Just because the cat got funky with jazz and got people to shake their tail, alot of "jazz-heads" thought Byrd had "sold out" the real jazz!
In the wake of its success, Byrd formed a supporting group, the Blackbyrds, who were culled from the cream of his music students at Howard University and recorded through the rest of the '70s.
Byrd went on to release a string of successful LPs in partnership with the Mizell Brothers, including the imaginary blaxploitation soundtrack Street Lady (1974), Stepping into Tomorrow (1975), the much-lauded Places and Spaces (1976), and Caricatures (1977).

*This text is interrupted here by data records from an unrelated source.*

(** [copyOwnerRows]: a read outside of the buffer would be undefined behaviour; it is
    [Panic] here. *)
Definition copyOwnerRows {Row} (rowWords : Z) (row : list Z → Row) (tableWords : list Z) (entryCount : Z)
    : outcome ProcessCaptureError (list Row) :=
  mapM (λ index,
    words ← sub_slice tableWords (1 + index * rowWords) (1 + (index + 1) * rowWords); Ok (row words))
    (seqZ 0 entryCount).

Definition readRows {Row} (rowWords : Z) (row : list Z → Row) (calls : list TableCall) (ipv6 : bool)
    : option (outcome ProcessCaptureError (list Row)) :=
  table ← readOwnerPidConnectionTable calls ipv6 (4 * rowWords);
  Some ('(tableWords, entryCount) ← table; copyOwnerRows rowWords row tableWords entryCount).
Definition readIpv4OwnerPidConnections (calls : list TableCall)
    : option (outcome ProcessCaptureError (list Ipv4OwnerRow)) :=
  readRows ipv4RowWords ipv4Row calls false.
Definition readIpv6OwnerPidConnections (calls : list TableCall)
    : option (outcome ProcessCaptureError (list Ipv6OwnerRow)) :=
  readRows ipv6RowWords ipv6Row calls true.

(** ** Resetting *)
Definition deleteRowOf (row : Ipv4OwnerRow) : DeleteRow :=
  {| dr_state := MIB_TCP_STATE_DELETE_TCB; dr_localAddr := r4_localAddr row; dr_localPort := r4_localPort row;
     dr_remoteAddr := r4_remoteAddr row; dr_remotePort := r4_remotePort row |}.

(** The loop of [resetIpv4Connections]; [deleted] are the calls of [SetTcpEntry] so far,
    and [setTcpEntry i] answers the [i]-th. *)
Fixpoint deleteRows (setTcpEntry : nat → DeleteRow → Z) (rows : list Ipv4OwnerRow) (deleted : list DeleteRow)
    (resetIpv4Connections : Z) : list DeleteRow * outcome ProcessCaptureError Z :=
  match rows with
  | [] => (deleted, Ok resetIpv4Connections)
  | row :: rows =>
      let status := setTcpEntry (length deleted) (deleteRowOf row) in
      let deleted := deleted ++ [deleteRowOf row] in
      if status =? noError then deleteRows setTcpEntry rows deleted (resetIpv4Connections + 1)
      else if negb (status =? errorInvalidParameter) && negb (status =? errorNotFound) then
        (deleted, Err (ResetConnection false (r4_owningPid row) status))
      else deleteRows setTcpEntry rows deleted resetIpv4Connections
  end.

Definition resetIpv4Connections (calls : list TableCall) (setTcpEntry : nat → DeleteRow → Z)
    (selectedProcessIds : gset Z) : option (list DeleteRow * outcome ProcessCaptureError Z) :=
  rows ← readIpv4OwnerPidConnections calls;
  Some
    match rows with
    | Ok rows =>
        deleteRows setTcpEntry (filter (λ row, shouldResetIpv4Connection row selectedProcessIds = true) rows) [] 0
    | Err e => ([], Err e)
    | Panic => ([], Panic)
    end.

(** The second critical section of [queueIpv6Connections]. *)
Definition queuePending (rows : list Ipv6OwnerRow) (selectedProcessIds : gset Z) (now : Instant)
    (pending : Pending) : Pending * Z :=
  let deadline := now + ipv6ResetLifetime in
  let pending :=
    foldl (λ pending connection, <[connection := deadline]> pending) pending
      (ipv6ConnectionFromOwnerRow <$> filter (λ row, shouldQueueIpv6Connection row selectedProcessIds = true) rows) in
  (pending, Z.of_nat (size pending)).

Definition queueIpv6Connections (clock : nat → Instant) (env : nat → Pending → Pending)
    (rows : list Ipv6OwnerRow) (selectedProcessIds : gset Z) (pending : Pending) : Pending * Z :=
  let '(pending, _) := pruneExpiredResets (clock 0%nat) (env 0%nat pending) in
  queuePending rows selectedProcessIds (clock 1%nat) (env 1%nat pending).

(** [resetExistingConnections], with the rows of [SetTcpEntry] it asked to delete. *)
Definition resetExistingConnections (calls4 calls6 : list TableCall) (setTcpEntry : nat → DeleteRow → Z)
    (clock : nat → Instant) (env : nat → Pending → Pending) (selectedProcessIds : gset Z) (pending : Pending)
    : option (list DeleteRow * Pending * outcome ProcessCaptureError ConnectionResetSummary) :=
  '(deleted, reset) ← resetIpv4Connections calls4 setTcpEntry selectedProcessIds;
  match reset with
  | Ok resetIpv4Connections =>
      rows ← readIpv6OwnerPidConnections calls6;
      Some
        match rows with
        | Ok rows =>
            let '(pending, pendingIpv6Connections) :=
              queueIpv6Connections clock env rows selectedProcessIds pending in
            (deleted, pending,
             Ok {| rs_resetIpv4Connections := resetIpv4Connections;
                   rs_pendingIpv6Connections := pendingIpv6Connections |})
        | Err e => (deleted, pending, Err e)
        | Panic => (deleted, pending, Panic)
        end
  | Err e => Some (deleted, pending, Err e)
  | Panic => Some (deleted, pending, Panic)
  end.
End windows.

All made the Top Ten on the R&B album charts, and the Places and Spaces single "Change (Makes You Wanna Hustle)" even got substantial play in discotheques. Jazz-funk fans revere this period in general, but usually reserve their highest praise for Street Lady and, especially, Places and Spaces. As a side note to his musical career, Byrd finished law school in 1976, and went on to teach at North Carolina Central University.
Following Caricatures, Byrd parted ways with Blue Note and the Mizell Brothers and moved to Elektra. He recorded several albums over 1978-1983, but even the most commercially successful, 1978's Thank You...for F.U.M.L. (Funking up My Life), didn't match the infectiousness of his Blue Note jazz-funk outings.
In 1982, Byrd received his Ph.D. from Columbia Teachers College. He spent a few years in the mid-'80s away from recording, due in part to ill health, but continued to teach, moving on to North Texas State and Delaware State. In the late '80s and early '90s, Byrd returned to the hard bop of his early days on several sessions for the Landmark label.
He participated in rapper Guru's Jazzmatazz project in 1993, and with the advent of the jazz-rap movement and England's acid jazz revival, his '70s albums became hugely popular sources for samples. Byrd was one of the first jazz musicians to work seriously with rappers and helped bridge the gap between the young hip hop cats and the jazz cats... acid jazz showed that they could share the same bed... you dig?
Byrd continued his activities as a jazz educator. He is a real soldier of jazz!